### Required action
From the line that includes "(** The witness" down to the final line of the data below, copy every line exactly and leave the rest out.

-=-=-

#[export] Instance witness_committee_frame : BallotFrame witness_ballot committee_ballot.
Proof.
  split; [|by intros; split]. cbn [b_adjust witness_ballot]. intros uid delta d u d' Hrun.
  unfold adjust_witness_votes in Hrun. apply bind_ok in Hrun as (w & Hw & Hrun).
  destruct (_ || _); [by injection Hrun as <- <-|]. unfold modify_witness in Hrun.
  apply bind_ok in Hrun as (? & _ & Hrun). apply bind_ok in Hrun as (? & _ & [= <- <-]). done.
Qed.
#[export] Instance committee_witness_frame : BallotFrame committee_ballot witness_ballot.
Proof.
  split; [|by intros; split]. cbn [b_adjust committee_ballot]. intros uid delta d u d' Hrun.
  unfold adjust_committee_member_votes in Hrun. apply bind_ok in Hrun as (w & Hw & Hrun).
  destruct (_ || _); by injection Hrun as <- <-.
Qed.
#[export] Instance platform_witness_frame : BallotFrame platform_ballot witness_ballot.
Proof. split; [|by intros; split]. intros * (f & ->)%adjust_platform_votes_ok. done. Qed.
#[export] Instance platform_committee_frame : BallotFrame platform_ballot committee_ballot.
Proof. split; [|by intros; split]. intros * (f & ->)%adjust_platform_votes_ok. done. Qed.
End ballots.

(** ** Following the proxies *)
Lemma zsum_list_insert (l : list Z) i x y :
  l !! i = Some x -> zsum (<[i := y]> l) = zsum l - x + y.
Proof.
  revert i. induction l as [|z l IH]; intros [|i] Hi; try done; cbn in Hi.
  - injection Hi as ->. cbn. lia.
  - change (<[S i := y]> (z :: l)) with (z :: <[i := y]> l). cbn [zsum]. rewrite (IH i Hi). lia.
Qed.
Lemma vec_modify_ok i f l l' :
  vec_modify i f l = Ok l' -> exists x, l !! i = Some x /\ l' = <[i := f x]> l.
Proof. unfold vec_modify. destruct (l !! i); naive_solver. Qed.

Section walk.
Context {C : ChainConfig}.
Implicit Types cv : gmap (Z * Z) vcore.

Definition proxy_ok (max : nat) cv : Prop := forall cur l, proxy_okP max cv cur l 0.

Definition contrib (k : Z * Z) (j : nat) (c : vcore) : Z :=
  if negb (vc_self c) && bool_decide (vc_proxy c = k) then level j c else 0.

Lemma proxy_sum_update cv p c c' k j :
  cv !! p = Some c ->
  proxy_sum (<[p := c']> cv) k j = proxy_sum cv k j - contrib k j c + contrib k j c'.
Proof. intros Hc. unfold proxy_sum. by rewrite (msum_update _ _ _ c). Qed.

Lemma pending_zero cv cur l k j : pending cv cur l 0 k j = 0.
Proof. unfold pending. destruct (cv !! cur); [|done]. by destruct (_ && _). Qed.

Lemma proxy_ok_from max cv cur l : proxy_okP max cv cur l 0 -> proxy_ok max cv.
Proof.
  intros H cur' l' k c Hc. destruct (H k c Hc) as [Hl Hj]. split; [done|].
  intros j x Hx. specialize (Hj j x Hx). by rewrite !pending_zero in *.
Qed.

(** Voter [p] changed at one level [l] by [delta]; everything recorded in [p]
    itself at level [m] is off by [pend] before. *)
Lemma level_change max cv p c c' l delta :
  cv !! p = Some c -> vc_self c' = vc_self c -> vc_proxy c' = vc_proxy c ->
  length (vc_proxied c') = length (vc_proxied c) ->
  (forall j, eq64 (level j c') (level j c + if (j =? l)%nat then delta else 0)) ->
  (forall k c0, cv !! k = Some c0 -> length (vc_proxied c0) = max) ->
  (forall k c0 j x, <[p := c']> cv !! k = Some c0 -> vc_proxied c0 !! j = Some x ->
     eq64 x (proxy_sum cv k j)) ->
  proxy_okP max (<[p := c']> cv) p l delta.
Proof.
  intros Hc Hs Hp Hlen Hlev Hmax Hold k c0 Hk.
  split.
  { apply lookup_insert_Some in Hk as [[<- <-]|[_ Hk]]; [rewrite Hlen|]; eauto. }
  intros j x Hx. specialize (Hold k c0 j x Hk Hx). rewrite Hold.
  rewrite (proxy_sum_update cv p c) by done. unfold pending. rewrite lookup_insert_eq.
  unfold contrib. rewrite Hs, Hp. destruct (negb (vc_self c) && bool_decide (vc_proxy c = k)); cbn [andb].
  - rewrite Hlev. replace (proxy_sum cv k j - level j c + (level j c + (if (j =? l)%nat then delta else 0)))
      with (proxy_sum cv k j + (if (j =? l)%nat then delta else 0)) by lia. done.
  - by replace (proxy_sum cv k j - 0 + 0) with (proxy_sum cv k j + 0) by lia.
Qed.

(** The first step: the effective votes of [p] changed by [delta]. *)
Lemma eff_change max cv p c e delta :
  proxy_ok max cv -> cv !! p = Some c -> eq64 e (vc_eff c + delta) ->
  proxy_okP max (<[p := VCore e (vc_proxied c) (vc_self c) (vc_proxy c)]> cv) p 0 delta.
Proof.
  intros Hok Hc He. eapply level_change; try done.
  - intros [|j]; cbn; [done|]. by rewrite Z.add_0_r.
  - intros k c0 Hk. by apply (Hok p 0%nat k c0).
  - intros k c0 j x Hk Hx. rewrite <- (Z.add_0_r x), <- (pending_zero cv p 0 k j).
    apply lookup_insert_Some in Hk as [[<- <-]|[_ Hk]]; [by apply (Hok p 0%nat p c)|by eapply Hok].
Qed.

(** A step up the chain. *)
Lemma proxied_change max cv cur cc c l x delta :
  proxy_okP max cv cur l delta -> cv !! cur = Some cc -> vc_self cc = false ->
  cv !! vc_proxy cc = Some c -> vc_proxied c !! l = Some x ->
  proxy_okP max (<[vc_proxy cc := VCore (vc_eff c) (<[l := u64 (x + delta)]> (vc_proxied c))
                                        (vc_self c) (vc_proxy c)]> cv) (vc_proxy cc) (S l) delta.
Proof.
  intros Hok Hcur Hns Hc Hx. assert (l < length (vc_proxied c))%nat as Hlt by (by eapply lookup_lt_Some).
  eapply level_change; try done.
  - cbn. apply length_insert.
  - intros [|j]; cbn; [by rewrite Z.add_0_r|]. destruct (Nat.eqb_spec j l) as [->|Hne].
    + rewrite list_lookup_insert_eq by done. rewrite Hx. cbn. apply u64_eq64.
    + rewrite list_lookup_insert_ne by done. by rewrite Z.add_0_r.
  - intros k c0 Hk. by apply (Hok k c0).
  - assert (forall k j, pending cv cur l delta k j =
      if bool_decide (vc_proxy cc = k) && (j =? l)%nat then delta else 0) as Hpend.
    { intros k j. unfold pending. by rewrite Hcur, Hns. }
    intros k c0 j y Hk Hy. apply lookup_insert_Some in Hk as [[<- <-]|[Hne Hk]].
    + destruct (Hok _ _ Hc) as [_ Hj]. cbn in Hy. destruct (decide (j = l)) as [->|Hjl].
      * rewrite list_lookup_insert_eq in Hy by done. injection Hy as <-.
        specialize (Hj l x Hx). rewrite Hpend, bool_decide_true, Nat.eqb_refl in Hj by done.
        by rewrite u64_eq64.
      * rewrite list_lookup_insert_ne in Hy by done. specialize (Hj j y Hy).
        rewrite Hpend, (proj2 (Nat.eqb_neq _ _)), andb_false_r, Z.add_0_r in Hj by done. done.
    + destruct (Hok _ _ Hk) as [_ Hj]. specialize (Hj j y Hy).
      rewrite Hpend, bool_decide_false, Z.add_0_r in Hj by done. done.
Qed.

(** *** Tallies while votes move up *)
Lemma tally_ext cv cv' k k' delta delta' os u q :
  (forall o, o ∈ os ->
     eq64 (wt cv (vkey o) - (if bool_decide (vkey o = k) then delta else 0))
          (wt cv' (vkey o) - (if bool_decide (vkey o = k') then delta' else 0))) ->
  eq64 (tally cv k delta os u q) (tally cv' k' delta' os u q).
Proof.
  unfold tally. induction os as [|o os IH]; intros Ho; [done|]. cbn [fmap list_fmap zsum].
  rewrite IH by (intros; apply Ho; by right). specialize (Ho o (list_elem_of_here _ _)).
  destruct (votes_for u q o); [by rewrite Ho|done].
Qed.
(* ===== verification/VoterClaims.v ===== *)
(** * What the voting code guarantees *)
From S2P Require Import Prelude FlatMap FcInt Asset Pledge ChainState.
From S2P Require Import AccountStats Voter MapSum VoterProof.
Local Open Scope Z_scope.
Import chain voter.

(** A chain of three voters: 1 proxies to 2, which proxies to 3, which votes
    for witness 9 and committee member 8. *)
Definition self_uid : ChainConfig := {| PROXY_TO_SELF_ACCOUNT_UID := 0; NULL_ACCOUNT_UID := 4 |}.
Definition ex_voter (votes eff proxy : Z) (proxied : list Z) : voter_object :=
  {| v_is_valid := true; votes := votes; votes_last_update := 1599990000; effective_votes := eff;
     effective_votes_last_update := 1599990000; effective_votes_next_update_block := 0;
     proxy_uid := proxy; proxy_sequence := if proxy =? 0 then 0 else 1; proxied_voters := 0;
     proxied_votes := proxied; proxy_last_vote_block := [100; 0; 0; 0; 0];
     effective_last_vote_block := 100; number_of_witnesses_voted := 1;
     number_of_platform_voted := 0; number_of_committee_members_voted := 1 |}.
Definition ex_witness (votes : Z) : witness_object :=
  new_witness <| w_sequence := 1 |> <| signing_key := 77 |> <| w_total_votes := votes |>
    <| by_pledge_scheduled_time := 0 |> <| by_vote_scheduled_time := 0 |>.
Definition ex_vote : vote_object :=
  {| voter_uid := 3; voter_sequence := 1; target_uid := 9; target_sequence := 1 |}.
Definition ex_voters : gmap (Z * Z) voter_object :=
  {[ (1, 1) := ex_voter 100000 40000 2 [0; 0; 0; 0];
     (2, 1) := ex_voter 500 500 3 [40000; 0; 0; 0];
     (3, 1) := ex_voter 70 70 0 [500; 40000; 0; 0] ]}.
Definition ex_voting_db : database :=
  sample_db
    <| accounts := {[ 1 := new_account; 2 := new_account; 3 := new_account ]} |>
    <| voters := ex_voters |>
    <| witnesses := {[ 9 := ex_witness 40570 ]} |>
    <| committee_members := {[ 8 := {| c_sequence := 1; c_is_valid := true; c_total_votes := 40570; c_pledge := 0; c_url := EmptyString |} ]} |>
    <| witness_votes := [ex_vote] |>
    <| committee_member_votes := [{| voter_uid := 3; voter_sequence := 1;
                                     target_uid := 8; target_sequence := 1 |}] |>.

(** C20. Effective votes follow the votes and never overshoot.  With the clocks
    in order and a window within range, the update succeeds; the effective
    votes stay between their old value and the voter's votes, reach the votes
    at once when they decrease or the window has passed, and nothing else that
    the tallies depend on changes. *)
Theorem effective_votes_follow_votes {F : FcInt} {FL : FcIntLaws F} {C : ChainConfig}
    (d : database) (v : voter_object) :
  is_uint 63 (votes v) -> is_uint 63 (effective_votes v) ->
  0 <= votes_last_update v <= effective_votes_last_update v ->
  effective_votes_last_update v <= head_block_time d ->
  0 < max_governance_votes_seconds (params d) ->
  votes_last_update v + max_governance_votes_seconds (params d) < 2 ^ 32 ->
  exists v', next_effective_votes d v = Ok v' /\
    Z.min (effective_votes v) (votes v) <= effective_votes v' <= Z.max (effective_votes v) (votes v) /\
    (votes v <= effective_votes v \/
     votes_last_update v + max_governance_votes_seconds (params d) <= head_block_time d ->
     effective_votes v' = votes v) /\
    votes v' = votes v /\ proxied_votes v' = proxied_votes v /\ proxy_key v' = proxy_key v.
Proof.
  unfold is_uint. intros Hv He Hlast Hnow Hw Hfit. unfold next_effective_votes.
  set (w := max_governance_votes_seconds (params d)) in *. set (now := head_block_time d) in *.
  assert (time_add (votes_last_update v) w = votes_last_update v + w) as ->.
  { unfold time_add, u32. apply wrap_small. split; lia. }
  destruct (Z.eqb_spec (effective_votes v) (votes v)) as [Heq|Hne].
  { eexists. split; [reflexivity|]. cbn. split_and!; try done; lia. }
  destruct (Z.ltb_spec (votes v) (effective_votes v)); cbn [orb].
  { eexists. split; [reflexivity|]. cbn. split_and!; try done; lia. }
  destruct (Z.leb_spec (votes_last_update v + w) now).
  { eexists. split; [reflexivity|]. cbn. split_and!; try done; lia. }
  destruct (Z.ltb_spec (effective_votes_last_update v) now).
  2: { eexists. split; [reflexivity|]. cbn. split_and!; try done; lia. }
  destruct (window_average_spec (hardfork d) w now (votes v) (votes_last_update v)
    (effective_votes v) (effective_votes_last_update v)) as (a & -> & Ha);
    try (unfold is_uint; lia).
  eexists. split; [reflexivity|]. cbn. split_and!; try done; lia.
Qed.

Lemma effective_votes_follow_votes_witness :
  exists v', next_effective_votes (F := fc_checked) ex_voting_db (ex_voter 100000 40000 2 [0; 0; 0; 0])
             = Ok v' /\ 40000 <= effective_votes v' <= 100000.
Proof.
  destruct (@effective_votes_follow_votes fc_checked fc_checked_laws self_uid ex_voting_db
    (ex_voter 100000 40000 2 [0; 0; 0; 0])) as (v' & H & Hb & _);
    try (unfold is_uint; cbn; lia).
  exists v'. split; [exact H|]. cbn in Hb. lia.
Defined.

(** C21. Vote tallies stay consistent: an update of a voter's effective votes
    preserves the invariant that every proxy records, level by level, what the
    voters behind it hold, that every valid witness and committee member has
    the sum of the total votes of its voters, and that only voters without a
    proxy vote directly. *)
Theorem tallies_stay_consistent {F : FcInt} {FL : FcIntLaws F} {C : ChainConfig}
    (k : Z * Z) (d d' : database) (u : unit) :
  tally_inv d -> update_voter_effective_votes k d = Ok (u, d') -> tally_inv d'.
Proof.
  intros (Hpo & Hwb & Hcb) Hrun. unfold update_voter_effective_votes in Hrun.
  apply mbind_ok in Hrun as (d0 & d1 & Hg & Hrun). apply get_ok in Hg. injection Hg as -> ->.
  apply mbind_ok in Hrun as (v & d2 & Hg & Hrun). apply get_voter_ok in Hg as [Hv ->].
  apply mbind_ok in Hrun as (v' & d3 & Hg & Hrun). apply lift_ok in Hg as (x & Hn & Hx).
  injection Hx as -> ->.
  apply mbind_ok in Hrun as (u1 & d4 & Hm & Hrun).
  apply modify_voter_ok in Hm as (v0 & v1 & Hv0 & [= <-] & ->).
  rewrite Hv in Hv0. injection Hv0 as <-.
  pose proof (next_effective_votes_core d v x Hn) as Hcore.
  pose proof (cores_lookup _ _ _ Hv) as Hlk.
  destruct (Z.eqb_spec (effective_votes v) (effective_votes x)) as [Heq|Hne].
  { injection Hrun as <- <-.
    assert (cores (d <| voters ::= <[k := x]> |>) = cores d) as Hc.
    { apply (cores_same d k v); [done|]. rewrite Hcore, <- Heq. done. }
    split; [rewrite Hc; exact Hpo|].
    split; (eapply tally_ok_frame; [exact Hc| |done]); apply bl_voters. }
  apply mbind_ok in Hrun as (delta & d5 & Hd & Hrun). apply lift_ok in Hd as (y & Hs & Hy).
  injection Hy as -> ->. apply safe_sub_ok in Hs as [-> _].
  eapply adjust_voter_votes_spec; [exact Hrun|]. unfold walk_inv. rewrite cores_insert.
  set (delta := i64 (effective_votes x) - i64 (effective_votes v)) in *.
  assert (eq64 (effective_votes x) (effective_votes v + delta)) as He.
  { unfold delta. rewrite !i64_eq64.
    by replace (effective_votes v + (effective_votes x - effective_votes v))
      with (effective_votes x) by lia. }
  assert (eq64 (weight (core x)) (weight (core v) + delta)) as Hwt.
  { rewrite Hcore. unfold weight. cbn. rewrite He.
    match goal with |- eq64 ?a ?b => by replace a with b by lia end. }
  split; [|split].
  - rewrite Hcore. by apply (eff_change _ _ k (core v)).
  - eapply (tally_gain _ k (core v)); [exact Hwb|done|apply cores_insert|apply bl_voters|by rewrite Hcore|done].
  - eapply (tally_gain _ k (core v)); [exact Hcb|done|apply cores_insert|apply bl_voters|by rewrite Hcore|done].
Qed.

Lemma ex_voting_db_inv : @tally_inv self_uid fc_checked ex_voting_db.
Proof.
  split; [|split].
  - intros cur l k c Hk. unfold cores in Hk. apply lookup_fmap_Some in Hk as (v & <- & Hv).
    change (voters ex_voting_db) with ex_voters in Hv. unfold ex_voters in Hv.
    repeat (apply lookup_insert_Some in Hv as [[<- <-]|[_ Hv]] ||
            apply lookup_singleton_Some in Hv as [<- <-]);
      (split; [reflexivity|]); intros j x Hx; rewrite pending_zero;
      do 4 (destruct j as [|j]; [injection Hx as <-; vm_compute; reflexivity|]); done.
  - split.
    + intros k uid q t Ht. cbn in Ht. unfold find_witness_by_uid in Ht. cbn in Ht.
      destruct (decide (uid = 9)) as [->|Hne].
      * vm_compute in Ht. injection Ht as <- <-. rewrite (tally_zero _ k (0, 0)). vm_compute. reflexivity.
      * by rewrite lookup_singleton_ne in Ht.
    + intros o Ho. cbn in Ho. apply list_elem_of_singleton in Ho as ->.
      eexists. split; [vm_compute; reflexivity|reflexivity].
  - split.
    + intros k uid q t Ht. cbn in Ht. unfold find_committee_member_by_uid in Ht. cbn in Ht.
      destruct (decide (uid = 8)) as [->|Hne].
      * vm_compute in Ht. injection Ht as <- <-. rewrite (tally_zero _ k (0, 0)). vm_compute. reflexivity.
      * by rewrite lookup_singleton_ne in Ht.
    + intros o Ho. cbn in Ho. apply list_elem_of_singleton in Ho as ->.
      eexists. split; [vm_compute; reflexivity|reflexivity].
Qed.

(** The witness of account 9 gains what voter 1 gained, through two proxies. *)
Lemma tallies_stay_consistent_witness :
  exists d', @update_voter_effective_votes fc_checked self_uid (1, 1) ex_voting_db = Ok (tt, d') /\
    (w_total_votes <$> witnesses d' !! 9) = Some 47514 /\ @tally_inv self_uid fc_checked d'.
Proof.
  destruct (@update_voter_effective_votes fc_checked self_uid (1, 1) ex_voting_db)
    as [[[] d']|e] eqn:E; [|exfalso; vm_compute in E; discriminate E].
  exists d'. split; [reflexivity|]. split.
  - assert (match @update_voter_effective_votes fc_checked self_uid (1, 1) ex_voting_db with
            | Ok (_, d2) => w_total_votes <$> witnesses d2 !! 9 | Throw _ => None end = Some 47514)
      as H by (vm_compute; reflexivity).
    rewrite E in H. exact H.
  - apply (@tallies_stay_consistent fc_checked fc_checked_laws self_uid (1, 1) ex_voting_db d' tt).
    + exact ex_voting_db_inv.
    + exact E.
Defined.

-=-=-

### Exercise solution
(** The witness of account 9 gains what voter 1 gained, through two proxies. *)
Lemma tallies_stay_consistent_witness :
  exists d', @update_voter_effective_votes fc_checked self_uid (1, 1) ex_voting_db = Ok (tt, d') /\
    (w_total_votes <$> witnesses d' !! 9) = Some 47514 /\ @tally_inv self_uid fc_checked d'.
Proof.
  destruct (@update_voter_effective_votes fc_checked self_uid (1, 1) ex_voting_db)
    as [[[] d']|e] eqn:E; [|exfalso; vm_compute in E; discriminate E].
  exists d'. split; [reflexivity|]. split.
  - assert (match @update_voter_effective_votes fc_checked self_uid (1, 1) ex_voting_db with
            | Ok (_, d2) => w_total_votes <$> witnesses d2 !! 9 | Throw _ => None end = Some 47514)
      as H by (vm_compute; reflexivity).
    rewrite E in H. exact H.
  - apply (@tallies_stay_consistent fc_checked fc_checked_laws self_uid (1, 1) ex_voting_db d' tt).
    + exact ex_voting_db_inv.
    + exact E.
Defined.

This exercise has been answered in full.